Where most orchid growers would grow either Cattleyas, Dendrobiums, Paphiopedilums or Phalaenopsis as their favourite genera, the equitant Oncidium could be considered an ideal companion plant. I like to grow these orchids and will give you an idea of my growing methods.

They are small plants and so can occupy unused space in an orchid house. eg. hanging on the wall above Cattleyas and Dendrobiums. I use two methods for growing my orchids
(a) 3" x 2" virgin cork for small plants and 6" x 4" for larger plants.
(b) clay pots and red radiata bark (only lasts 12 months).

Cork. The method for attaching the plants to the cork is a follows:-

Front View Front view of cork block
Side View
Detail of
wire hook
Bent Hook

Lay the plant on the cork with the crown approximately 3/4" to 1" from the bottom. Place some sphagnum (about 1/8" thickness) over the roots keeping it away from the crown. With small telephone type wire or fishing line, tie the sphagnum to the cork. Using wire or fishing line, loosely tie the plant to the cork. (This saves the plant from falling forward when watering.) Drill an 1/8" hole in the top of the cork (approximately 1/2" from the top). Insert the wire hook and bend as per the diagram.

Clay Pots. I have used the 2" ‘short’ plain clay pots and seedling (bark and charcoal) mix with not a lot of success. I prefer to use a 2 1/2" (with approximately 1/4" bark) or 3" (with approximately 3/8" bark) clay pots rather than plastic pots. When watering, the clay pots will dry out quicker than the plastic pots. I also prefer to use straight red radiata bark.
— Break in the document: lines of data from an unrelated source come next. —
(** [z' < z] and not [zmax < z] give not [zmax < z']. *)
Lemma lt_le_trans z' z zmax :
lt z' z = true -> gt z zmax = false -> gt z' zmax = false.
Proof.
unfold gt, lt, SFltb.
destruct z' as [s1|s1| |s1 m1 e1], z as [s2|s2| |s2 m2 e2],
         zmax as [s3|s3| |s3 m3 e3]; simpl;
try congruence;
repeat match goal with s : bool |- _ => destruct s end; simpl; try congruence.
all: change (Pos.compare_cont Eq ?a ?b) with (Pos.compare a b).
all: repeat match goal with
     | |- context [ (?a ?= ?b)%Z ] => destruct (Z.compare_spec a b)
     | |- context [ (?a ?= ?b)%positive ] => destruct (Pos.compare_spec a b)
     end; simpl; try congruence; try lia.
Qed.

(** A negative value is not above a value that is not negative. *)
Lemma neg_not_gt z zmax :
lt z zero = true -> lt zmax zero = false -> gt z zmax = false.
Proof.
unfold gt, lt, SFltb.
destruct z as [s1|s1| |s1 m1 e1], zmax as [s3|s3| |s3 m3 e3]; simpl;
try congruence;
repeat match goal with s : bool |- _ => destruct s end; simpl; congruence.
Qed.
End IEEEFacts.
Import IEEEFacts.

(** ** Proof automation for the cut lists *)

Ltac cut_step :=
  match goal with
  | |- context [if ?c then _ else _] => destruct c eqn:?
  end.
Ltac cuts := repeat (cut_step; try reflexivity; try congruence).


Ltac unfold_task :=
  cbn [without_armPodCut without_v0cospa without_dcav0dau without_dcav0topv
       without_v0MassWindow without_photonZMax
       with_v0Selections with_photonSelections
       v0Selections photonSelections doMCAssociation
       v0Selections.with_daughterEtaCut v0Selections.with_v0TypeSelection
       v0Selections.with_v0cospa v0Selections.with_dcav0dau
       v0Selections.with_dcav0topv v0Selections.with_v0MassWindow
       v0Selections.with_armPodCut
       photonSelections.with_photonZMax photonSelections.with_v0cospa
       photonSelections.with_dcav0dau photonSelections.with_dcav0topv
       photonSelections.with_armPodCut photonSelections.with_daughterEtaCut
       photonSelections.with_v0TypeSelection
       v0Selections.v0TypeSelection v0Selections.daughterEtaCut
       v0Selections.v0cospa v0Selections.dcav0dau v0Selections.dcav0topv
       v0Selections.dcapostopv v0Selections.dcanegtopv v0Selections.v0radius
       v0Selections.v0radiusMax v0Selections.lifetimeCut
       v0Selections.v0MassWindow v0Selections.compMassRejection
       v0Selections.armPodCut v0Selections.minTPCrows
       v0Selections.minITSclusters v0Selections.skipTPConly
       v0Selections.requirePosITSonly v0Selections.requireNegITSonly
       v0Selections.rejectPosITSafterburner
       v0Selections.rejectNegITSafterburner v0Selections.tpcPidNsigmaCut
       v0Selections.tofPidNsigmaCutK0Pi v0Selections.maxDeltaTimePion
       photonSelections.v0TypeSelection photonSelections.daughterEtaCut
       photonSelections.photonZMax photonSelections.v0cospa
       photonSelections.dcav0dau photonSelections.dcav0topv
       photonSelections.dcanegtopv photonSelections.dcapostopv
       photonSelections.v0radius photonSelections.v0radiusMax
       photonSelections.photonMassMax photonSelections.armPodCut
       photonSelections.minTPCrows photonSelections.minITSclusters
       photonSelections.skipTPConly photonSelections.requirePosITSonly
       photonSelections.requireNegITSonly
       photonSelections.rejectPosITSafterburner
       photonSelections.rejectNegITSafterburner
       photonSelections.tpcPidNsigmaCut] in *.
(* ===== verification/_CoqProject ===== *)
-Q . S2P
Prelude.v
GoStd.v
Queue.v
TimerQueue.v
PkiClient.v
Cache.v
Katzenmint.v
Path.v
Pki.v
Compose.v
Connection.v
Reader.v
Handover.v
Message.v
Session.v
EndToEnd.v
Worker.v
Blocking.v
EventSink.v
Proxy.v
Dialer.v
Config.v
Client.v
Minclient.v
Startup.v
Lifecycle.v
(** Ten operations on a ring of two slots: the heads wrap, a push fails on the
    full queue and a pop on the empty one. *)
Definition sample_ops : list (queue_op (option nat)) :=
  [OpPush (Some 1%nat); OpPush (Some 2%nat); OpPush (Some 3%nat); OpPop;
   OpPush None; OpPeek; OpPop; OpPop; OpPop; OpPush (Some 4%nat)].

Lemma queue_refines_fifo_witness :
  run (H:=spec_queue 2 (option nat)) [] sample_ops
    = ((run (H:=Queue_EgressQueue 2 0%nat) (new_Queue 2) sample_ops).1, [Some 4%nat]).
Proof.
  destruct (queue_refines_fifo 2 0%nat sample_ops ltac:(lia)) as [_ E]. exact E.
Defined.

(** Items pushed while there is room come back in the order they were
    pushed, from any reachable head position: after [length l] pushes on a
    well-formed ring with that much room, all answered nil, popping until empty
    yields the old items and then [l], and one more pop answers ErrQueueEmpty. *)
Theorem queue_push_pop_roundtrip {A} (Max : Z) (blank : A) (q : Queue A)
    (l : list (option A)) :
  0 < Max -> wf Max q -> len q + Z.of_nat (length l) <= Max ->
  let ring := Queue_EgressQueue Max blank in
  let filled := run (H:=ring) q (OpPush <$> l) in
  let drained := run (H:=ring) filled.2 (replicate (length (view Max q ++ l)) OpPop) in
  filled.1 = replicate (length l) (APush (Ok tt)) /\
  drained.1 = (AItem ∘ Ok) <$> (view Max q ++ l) /\
  Pop Max blank drained.2 = Err ErrQueueEmpty.
Proof.
  intros Hmax Hq Hl ring filled drained.
  pose (laws := Queue_EgressQueueLaws Max blank Hmax).
  destruct (run_push_all (H0:=laws) l q Hq) as (H1 & H2 & H3).
  { cbn. rewrite length_view. pose proof (wf_len _ _ Hq). lia. }
  split; [exact H1|]. cbn in H3. subst drained. rewrite <- H3.
  destruct (run_pop_all (H0:=laws) filled.2 H2) as [H4 H5]. cbn in H4, H5.
  split; [exact H4|]. apply (f_equal length) in H5. rewrite length_view in H5.
  assert (forall z, Z.to_nat z = 0%nat -> (z <=? 0) = true) as Hz by lia.
  apply Hz in H5. unfold Pop. case_match eqn:E; [done|].
  exfalso. apply diff_true_false. rewrite <- E. symmetry. exact H5.
Qed.

Lemma queue_push_pop_roundtrip_witness :
  let q := mkQueue [Some 7%nat; None; None] 2 1 2 in
  (run (H:=Queue_EgressQueue 3 0%nat)
     (run (H:=Queue_EgressQueue 3 0%nat) q (OpPush <$> [Some 9%nat])).2
     (replicate 3 OpPop)).1 = [AItem (Ok None); AItem (Ok (Some 7%nat)); AItem (Ok (Some 9%nat))].
Proof.
  intros q.
  assert (wf 3 q) as Hq by (split; cbn; lia || reflexivity).
  destruct (queue_push_pop_roundtrip 3 0%nat q [Some 9%nat] ltac:(lia) Hq
    ltac:(cbn; lia)) as (_ & H & _).
  exact H.
Defined.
Reasons why I grow equitants:-

  1. With a number of plants, one can have them flowering all year around although the main seasons are Autumn and Spring.
  2. The flowers are colourful and have a wide range from white, pink, purple, red, yellow and brown. Colour markings of unflowered seedlings are hard to predict and this is what increases their appeal.
  3. Their cultural conditions are similar to Cattleyas and Dendrobiums, but their day to day needs are less demanding.
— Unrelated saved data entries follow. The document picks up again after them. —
(** The worker's treatment of one queued operation, from the second look at the
    cache to the value sent on [doneCh]. *)
Definition worker_handle (c : Cache) (epoch : Z) : outcome error cacheEntry * Cache :=
  match cacheGet c epoch with
  | (Some d, c) => (Ok d, c)
  | (None, c) =>
      match GetDoc (impl c) epoch with
      | (Ok (d, r), s) =>
          let e := mkCacheEntry r d in
          (Ok e, insertLRU (with_impl c s) e)
      | (Err er, s) => (Err er, with_impl c s)
      | (Panic, s) => (Panic, with_impl c s)
      end
  end.

(** [GetDoc] by a caller alone with the worker: the fast path, then the queue. *)
Definition Cache_GetDoc (c : Cache) (epoch : Z) : outcome error (Document * bytes) * Cache :=
  match cacheGet c epoch with
  | (Some d, c) => (Ok (doc d, raw d), c)
  | (None, c) =>
      let '(r, c) := worker_handle c epoch in
      ((fun e => (doc e, raw e)) <$> r, c)
  end.

(** [GetEpoch] once it has received the tick of the timer, which is then [t]. *)
Definition GetEpoch_got (c : Cache) (t : Timer) : (Z * Z * option error) * Cache :=
  let '((epoch, ellapsedHeight, err), s) := GetEpoch (impl c) in
  match err with
  | None => ((epoch, ellapsedHeight, None),
      mkCache s (docs c) (lru c) (next_elem c)
        (Some (Timer_Reset t epochRetrieveInterval)) epoch ellapsedHeight)
  | Some er => ((epoch, ellapsedHeight, Some er),
      mkCache s (docs c) (lru c) (next_elem c)
        (Some (Timer_Reset t 0)) (memEpoch c) (memHeight c))
  end.

(** [GetEpoch] with the timer [t]: the memoised pair until the timer ticks. *)
Definition GetEpoch_at (c : Cache) (t : Timer) : (Z * Z * option error) * Cache :=
  match Timer_recv t with
  | Some t => GetEpoch_got c t
  | None => ((memEpoch c, memHeight c, None), c)
  end.

(** Dereferencing the timer before the worker has set it panics ([None]). *)
Definition Cache_GetEpoch (c : Cache) : option ((Z * Z * option error) * Cache) :=
  t ← timer c; Some (GetEpoch_at c t).

(** The runtime fires the timer. *)
Definition tick (c : Cache) : Cache :=
  mkCache (impl c) (docs c) (lru c) (next_elem c) (Timer_expire <$> timer c)
    (memEpoch c) (memHeight c).

(** [Post] is refused. *)
Definition Cache_Post : outcome error unit := Err errNotSupported.

(** ** Invariant *)

Definition elem_epoch (e : Element) : Z := Epoch (doc (elem_Value e)).

(** The index and the list hold the same elements, one per epoch. *)
Record cache_wf (c : Cache) : Prop := {
  wf_ids : NoDup (elem_id <$> lru c);
  wf_fresh : Forall (fun e => (elem_id e < next_elem c)%nat) (lru c);
  wf_epochs : NoDup (elem_epoch <$> lru c);
  wf_index : forall k e, docs c !! k = Some e <-> e ∈ lru c /\ elem_epoch e = k;
  wf_bound : Z.of_nat (length (lru c)) <= lruMaxSize;
}.

(** What the cache holds, most recently used first. *)
Definition entries (c : Cache) : list cacheEntry := elem_Value <$> lru c.

(** ** The abstract LRU cache *)

Definition entry_epoch (x : cacheEntry) : Z := Epoch (doc x).

Definition spec_get (e : Z) (l : list cacheEntry) : option cacheEntry * list cacheEntry :=
  match list_find (fun x => entry_epoch x = e) l with
  | Some (_, x) => (Some x, x :: filter (fun y => entry_epoch y <> e) l)
  | None => (None, l)
  end.

Definition spec_insert (x : cacheEntry) (l : list cacheEntry) : list cacheEntry :=
  take (Z.to_nat lruMaxSize) (x :: l).

Definition spec_GetDoc (s : S) (l : list cacheEntry) (e : Z) :
    outcome error (Document * bytes) * S * list cacheEntry :=
  match spec_get e l with
  | (Some x, l) => (Ok (doc x, raw x), s, l)
  | (None, l) =>
      match GetDoc s e with
      | (Ok (d, r), s) => (Ok (d, r), s, spec_insert (mkCacheEntry r d) l)
      | (Err er, s) => (Err er, s, l)
      | (Panic, s) => (Panic, s, l)
      end
  end.

(** ** Refinement *)

Lemma cache_wf_new s : cache_wf (NewCacheClient s).
Proof.
  split; cbn; try constructor; try done.
  intros [Hin _]. by apply not_elem_of_nil in Hin.
Qed.

Lemma wf_same_epoch c e e' :
  cache_wf c -> e ∈ lru c -> e' ∈ lru c -> elem_epoch e = elem_epoch e' -> e = e'.
Proof.
  intros Hc He He' E. destruct (wf_index _ Hc (elem_epoch e) e) as [_ H1].
  destruct (wf_index _ Hc (elem_epoch e) e') as [_ H2].
  specialize (H1 (conj He eq_refl)). specialize (H2 (conj He' (eq_sym E))). congruence.
Qed.

Lemma wf_same_id c e e' :
  cache_wf c -> e ∈ lru c -> e' ∈ lru c -> elem_id e = elem_id e' -> e = e'.
Proof.
  intros Hc He He' E. pose proof (wf_ids _ Hc) as Hnd.
  apply list_elem_of_lookup in He as [i Hi]. apply list_elem_of_lookup in He' as [j Hj].
  assert (i = j) as ->; [|congruence].
  eapply NoDup_lookup; [exact Hnd|by rewrite list_lookup_fmap, Hi|].
  by rewrite list_lookup_fmap, Hj, E.
Qed.

(** Removing an element by identity removes exactly its epoch. *)
Lemma list_Remove_epoch c e :
  cache_wf c -> e ∈ lru c ->
  elem_Value <$> list_Remove e (lru c)
  = filter (fun y => entry_epoch y <> elem_epoch e) (entries c).
Proof.
  intros Hc He. unfold list_Remove, entries.
  assert (forall x, x ∈ lru c -> elem_id x <> elem_id e <-> elem_epoch x <> elem_epoch e) as Hx.
  { intros x Hx. split; intros Hne E; apply Hne.
    - f_equal. by eapply wf_same_epoch.
    - f_equal. by eapply wf_same_id. }
  clear He Hc. induction (lru c) as [|x l IH]; [done|].
  rewrite fmap_cons, !filter_cons. change (entry_epoch (elem_Value x)) with (elem_epoch x).
  pose proof (Hx x ltac:(by left)).
  rewrite <- IH by (intros y Hy; apply Hx; by right).
  repeat case_decide; tauto.
Qed.

Lemma find_none l k :
  (forall e, e ∈ l -> elem_epoch e <> k) ->
  list_find (fun x => entry_epoch x = k) (elem_Value <$> l) = None.
Proof.
  intros Hl. apply list_find_None, Forall_fmap, Forall_forall. intros e He. cbn. by apply Hl.
Qed.

Lemma find_some l k e :
  e ∈ l -> elem_epoch e = k ->
  (forall e', e' ∈ l -> elem_epoch e' = k -> e' = e) ->
  exists i, list_find (fun x => entry_epoch x = k) (elem_Value <$> l) = Some (i, elem_Value e).
Proof.
  intros He Hk Hu.
  destruct (list_find (fun x => entry_epoch x = k) (elem_Value <$> l)) as [[i x]|] eqn:E.
  - exists i. f_equal. f_equal. apply list_find_Some in E as (Hi & Hx & _).
    rewrite list_lookup_fmap in Hi. destruct (l !! i) as [e'|] eqn:El; [|done].
    cbn in Hi. simplify_eq. f_equal. apply Hu; [by eapply list_elem_of_lookup_2|done].
  - apply list_find_None in E. rewrite Forall_fmap, Forall_forall in E.
    by destruct (E e He).
Qed.

Lemma cacheGet_refines c e :
  cache_wf c ->
  spec_get e (entries c) = ((cacheGet c e).1, entries (cacheGet c e).2) /\
  impl (cacheGet c e).2 = impl c /\ cache_wf (cacheGet c e).2.
Proof.
  intros Hc. unfold cacheGet, spec_get. destruct (docs c !! e) as [el|] eqn:E.
  - pose proof (proj1 (wf_index _ Hc e el) E) as [Hin Hep].
    destruct (find_some (lru c) e el Hin Hep) as [i Hi].
    { intros e' He' Ee'. eapply wf_same_epoch; [exact Hc|done..|congruence]. }
    change (elem_Value <$> lru c) with (entries c) in Hi. rewrite Hi. cbn [fst snd].
    assert (list_MoveToFront el (lru c) = el :: list_Remove el (lru c)) as Hm.
    { unfold list_MoveToFront. rewrite decide_True; [done|]. by apply list_elem_of_fmap_2. }
    split; [|split; [done|]].
    + unfold entries at 2. cbn [lru with_lru].
      rewrite Hm, fmap_cons, list_Remove_epoch by done. by rewrite Hep.
    + assert (forall x, x ∈ el :: list_Remove el (lru c) <-> x ∈ lru c) as Hel.
      { intros x. rewrite elem_of_cons. unfold list_Remove. rewrite list_elem_of_filter.
        split; [intros [->|[_ ?]]; done|]. intros Hx.
        destruct (decide (elem_id x = elem_id el)); [left; by eapply wf_same_id|by right]. }
      assert (el :: list_Remove el (lru c) ≡ₚ lru c) as Hperm.
      { apply NoDup_Permutation; [|by eapply NoDup_fmap_1, wf_ids|exact Hel].
        constructor.
        - unfold list_Remove. rewrite list_elem_of_filter. tauto.
        - apply NoDup_filter. by eapply NoDup_fmap_1, wf_ids. }
      split; cbn; rewrite Hm.
      * rewrite Hperm. by apply wf_ids.
      * rewrite Hperm. by apply wf_fresh.
      * rewrite Hperm. by apply wf_epochs.
      * intros k x. rewrite Hel. by apply wf_index.
      * rewrite Hperm. by apply wf_bound.
  - unfold entries at 1. rewrite find_none; [done|]. intros el Hel Ek.
    by rewrite (proj2 (wf_index _ Hc e el)) in E.
Qed.

(** Removing the last element of a list with distinct identities drops it. *)
Lemma list_Remove_last l e :
  NoDup (elem_id <$> (l ++ [e])) -> list_Remove e (l ++ [e]) = l.
Proof.
  intros Hnd. unfold list_Remove. rewrite filter_app, filter_cons_False by (cbn; tauto).
  rewrite filter_nil, app_nil_r. rewrite fmap_app in Hnd.
  apply NoDup_app in Hnd as (_ & Hd & _).
  apply filter_all. intros x Hx E. apply (Hd (elem_id x)).
  - by apply list_elem_of_fmap_2.
  - rewrite E. cbn. by left.
Qed.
Growth Habit. The most commonly grown equitant Oncidiums are small, epiphytic plants which have small or non-existent pseudobulbs and three sided, fleshly leaves arranged in a fan shape. In nature, they grow on the outer branches of trees where they receive ample sunshine and free air movement. In this habitat, the plants dry off quickly after dew or rain.

Many of the species come from the drier region of the Carribean Islands where the average annual rainfall is 30-40". The Carribean area lies from 13o to 28o north of the equator (Brisbane is about 27o south of the equator) and has a wet summer and a dry winter.
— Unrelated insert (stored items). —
(* ===== verification/Pki.v ===== *)
(** The minclient's document fetcher (minclient/pki.go): the worker that keeps the
    current document at hand, its timer and its two one-slot channels, the callers
    of [currentDocument], the clock skew. *)

From S2P Require Import Prelude GoStd PkiClient.

Definition initialSpawnDelay : Duration := 3 * Second.

(** The build flag [WarpedEpoch] ("true" unless the linker overrides it) sets the
    interval at package initialisation. *)
Definition recheckInterval (WarpedEpoch : string) : Duration :=
  if String.eqb WarpedEpoch "true" then 3 * Second else 10 * Second.

Section Pki.
Context {S : Type} `{PkiClient S}.
(** From the configuration: [EnableTimeSync], whether [OnDocumentFn] is set; the
    interval above. *)
Context (EnableTimeSync OnDocumentFn : bool) (recheck : Duration).

(** [forceUpdateCh] and [doneWorkerCh] have one slot: full or not. [timer] and
    [lastCallbackEpoch] are locals of the worker; [callbacks] records the calls
    of [OnDocumentFn], latest first. *)
Record pki := mkPki {
  PKIClient : S;
  docs : gmap Z Document;
  failedFetches : gmap Z error;
  clockSkew : Z;
  forceUpdateCh : bool;
  doneWorkerCh : bool;
  doneClosed : bool;
  timer : Timer;
  lastCallbackEpoch : Z;
  callbacks : list Document;
}.

Definition newPKI (client : S) : pki :=
  mkPki client ∅ ∅ 0 false false false (NewTimer initialSpawnDelay) 0 [].

Definition with_client (p : pki) (s : S) : pki :=
  mkPki s (docs p) (failedFetches p) (clockSkew p) (forceUpdateCh p) (doneWorkerCh p)
    (doneClosed p) (timer p) (lastCallbackEpoch p) (callbacks p).
Definition with_docs (p : pki) (d : gmap Z Document) (f : gmap Z error) : pki :=
  mkPki (PKIClient p) d f (clockSkew p) (forceUpdateCh p) (doneWorkerCh p)
    (doneClosed p) (timer p) (lastCallbackEpoch p) (callbacks p).
Definition with_chans (p : pki) (force done closed : bool) : pki :=
  mkPki (PKIClient p) (docs p) (failedFetches p) (clockSkew p) force done closed
    (timer p) (lastCallbackEpoch p) (callbacks p).
Definition with_timer (p : pki) (t : Timer) : pki :=
  mkPki (PKIClient p) (docs p) (failedFetches p) (clockSkew p) (forceUpdateCh p)
    (doneWorkerCh p) (doneClosed p) t (lastCallbackEpoch p) (callbacks p).
Definition with_callback (p : pki) (e : Z) (d : Document) : pki :=
  mkPki (PKIClient p) (docs p) (failedFetches p) (clockSkew p) (forceUpdateCh p)
    (doneWorkerCh p) (doneClosed p) (timer p) e (d :: callbacks p).

(** ** The clock skew *)

Definition ClockSkew (p : pki) : Duration := Duration_mul (clockSkew p) Second.

(** The wake-up is dropped when one is pending: the slot is full after it. *)
Definition setClockSkew (p : pki) (skew : Z) : pki :=
  mkPki (PKIClient p) (docs p) (failedFetches p) skew true (doneWorkerCh p)
    (doneClosed p) (timer p) (lastCallbackEpoch p) (callbacks p).

Definition skewedUnixTime (p : pki) (now : Time) : Z :=
  if negb EnableTimeSync then Time_Unix now else i64 (Time_Unix now + clockSkew p).

(** ** The worker *)

Inductive wake := Forced | Ticked.

(** The second [select] case leaves the timer as it is; after a forced wake-up the
    timer is stopped and, if it had expired, its channel must be drained: [inl]
    is the state that waits for the tick. *)
Definition worker_wake (p : pki) (w : wake) : option (pki + pki) :=
  match w with
  | Forced =>
      if forceUpdateCh p then
        let p := with_chans p false (doneWorkerCh p) (doneClosed p) in
        let '(stopped, t) := Timer_Stop (timer p) in
        Some ((if stopped then inr else inl) (with_timer p t))
      else None
  | Ticked => (fun t => inr (with_timer p t)) <$> Timer_recv (timer p)
  end.
Definition worker_drain (p : pki) : option pki :=
  (fun t => with_timer p t) <$> Timer_recv (timer p).

(** The epochs to fetch, or [None] when the epoch is not known ([continue]). *)
Definition worker_now (p : pki) : option Z * pki :=
  let '((now, _, _, err), s) := Now (PKIClient p) in
  (match err with Some _ => None | None => Some now end, with_client p s).
Definition epochs (now : Z) : list Z := [u64 (now - 1); now].

Definition getDocumentDirect (canceled : bool) (p : pki) (epoch : Z) :
    outcome error Document * pki :=
  let '(r, s) := GetDoc (PKIClient p) epoch in
  (match r with
   | Panic => Panic
   | _ => if canceled then Err errGetConsensusCanceled else fst <$> r
   end, with_client p s).

Inductive fetched :=
  | Kept (p : pki)                 (* present, known to fail, or failed *)
  | Stored (p : pki)
  | Canceled (p : pki)             (* the worker returns *)
  | Panicked.

Definition fetch (canceled : bool) (p : pki) (epoch : Z) : fetched :=
  match docs p !! epoch with
  | Some _ => Kept p
  | None =>
      match failedFetches p !! epoch with
      | Some _ => Kept p
      | None =>
          match getDocumentDirect canceled p epoch with
          | (Ok d, p) => Stored (with_docs p (<[epoch := d]> (docs p)) (failedFetches p))
          | (Err ErrNoDocument, p) =>
              Kept (with_docs p (docs p) (<[epoch := ErrNoDocument]> (failedFetches p)))
          | (Err errGetConsensusCanceled, p) => Canceled p
          | (Err _, p) => Kept p
          | (Panic, _) => Panicked
          end
      end
  end.

Definition pruneDocuments (p : pki) (now : Z) : pki :=
  with_docs p (filter (fun x => ~ x.1 < now) (docs p)) (failedFetches p).
Definition pruneFailures (p : pki) (now : Z) : pki :=
  with_docs p (docs p)
    (filter (fun x => ~ (x.1 < now \/ u64 (now + 1) < x.1)) (failedFetches p)).

(** The end of an iteration; the send on [doneWorkerCh] finds the slot empty. *)
Definition worker_finish (p : pki) (now : Z) (didUpdate : bool) : pki :=
  let p := pruneFailures p now in
  let p := if didUpdate then pruneDocuments p now else p in
  let p :=
    if negb (now =? lastCallbackEpoch p) && OnDocumentFn then
      match docs p !! now with Some d => with_callback p now d | None => p end
    else p in
  with_timer (with_chans p (forceUpdateCh p) true (doneClosed p)) (Timer_Reset (timer p) recheck).

Fixpoint fetch_all (p : pki) (es : list Z) (didUpdate : bool) : option (pki * bool) :=
  match es with
  | [] => Some (p, didUpdate)
  | e :: es =>
      match fetch false p e with
      | Kept p => fetch_all p es didUpdate
      | Stored p => fetch_all p es true
      | Canceled _ | Panicked => None
      end
  end.

(** One iteration after the wake-up, without a halt: [None] if it panics. *)
Definition worker_update (p : pki) : option pki :=
  match worker_now p with
  | (None, p) => Some p
  | (Some now, p) => '(p, did) ← fetch_all p (epochs now) false; Some (worker_finish p now did)
  end.

(** ** [currentDocument] with the worker waiting

    A caller alone with a worker that waits in its [select]. On a miss it forces
    an update (behind a pending one) and waits for the worker's token;
    [worker_first] says who moves first when a token of an earlier update is still
    there. [None]: it never returns. *)
Definition forced_update (p : pki) : option pki :=
  p ← worker_wake p Forced;
  p ← match p with inr p => Some p | inl p => worker_drain p end;
  worker_update p.

Definition currentDocument (worker_first : bool) (p : pki) : option (option Document * pki) :=
  let '((now, _, _, err), s) := Now (PKIClient p) in
  let p := with_client p s in
  match err with
  | Some _ => Some (None, p)
  | None =>
      match docs p !! now with
      | Some d => Some (Some d, p)
      | None =>
          p ← (if forceUpdateCh p then forced_update p else Some p);
          let p := with_chans p true (doneWorkerCh p) (doneClosed p) in
          let take p := with_chans p (forceUpdateCh p) false (doneClosed p) in
          if worker_first || negb (doneWorkerCh p) then
            p ← forced_update p;
            if doneWorkerCh p then Some (docs p !! now, take p) else None
          else
            let result := docs p !! now in
            p ← forced_update (take p); Some (result, p)
      end
  end.

(** ** The worker, its callers, the clock and [Halt] as a transition system *)

Inductive worker_pc :=
  | W_select
  | W_drain                                              (* <-timer.C *)
  | W_update                                             (* epochtime.Now *)
  | W_fetch (now : Z) (es : list Z) (didUpdate : bool)
  | W_exited
  | W_canceled                                           (* returned from a fetch *)
  | W_panicked.

Inductive caller_pc :=
  | C_force (now : Z)                                    (* p.forceUpdateCh <- true *)
  | C_wait (now : Z)                                     (* <-p.doneWorkerCh *)
  | C_load (now : Z)
  | C_done (now : Z) (result : option Document).

Record Sys := mkSys { st : pki; wpc : worker_pc; halted : bool; callers : gmap nat caller_pc }.

Definition sys_init (s : S) : Sys := mkSys (newPKI s) W_select false ∅.

Inductive worker_step (s : Sys) : Sys -> Prop :=
  | w_halt : wpc s = W_select -> halted s = true ->
      worker_step s (mkSys (with_chans (st s) (forceUpdateCh (st s)) (doneWorkerCh (st s)) true)
        W_exited true (callers s))
  | w_wake w r : wpc s = W_select -> worker_wake (st s) w = Some r ->
      worker_step s (match r with
        | inl p => mkSys p W_drain (halted s) (callers s)
        | inr p => mkSys p W_update (halted s) (callers s) end)
  | w_drained p : wpc s = W_drain -> worker_drain (st s) = Some p ->
      worker_step s (mkSys p W_update (halted s) (callers s))
  | w_now r p : wpc s = W_update -> worker_now (st s) = (r, p) ->
      worker_step s (mkSys p
        (match r with Some now => W_fetch now (epochs now) false | None => W_select end)
        (halted s) (callers s))
  | w_fetch canceled now e es did :
      wpc s = W_fetch now (e :: es) did -> (canceled = true -> halted s = true) ->
      worker_step s (match fetch canceled (st s) e with
        | Kept p => mkSys p (W_fetch now es did) (halted s) (callers s)
        | Stored p => mkSys p (W_fetch now es true) (halted s) (callers s)
        | Canceled p => mkSys p W_canceled (halted s) (callers s)
        | Panicked => mkSys (st s) W_panicked (halted s) (callers s) end)
  | w_finish now did : wpc s = W_fetch now [] did ->
      worker_step s (mkSys (worker_finish (st s) now did) W_select (halted s) (callers s)).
Temperature. They can withstand the extremes of 4oC to 40oC (for a short period of time) without any apparent ill effects. More ideal conditions would be 10o to 30oC for best results.

Watering. During Spring, Summer and Autumn, the plants can be watered every day or every second day depending on day temperatures. In Winter, less disease problems occur if the plants are watered twice a week or misted just enough to prevent the leaves dehydrating and becoming shrivelled. At all times, water in the morning so that the plants and the mounts or pots can become dry or just damp by nightfall. Overwatering or watering too late in the day can cause bulb and leaf rot which will rapidly kill the plant. I never water on an overcast day and in winter I try to water only the roots of the plants.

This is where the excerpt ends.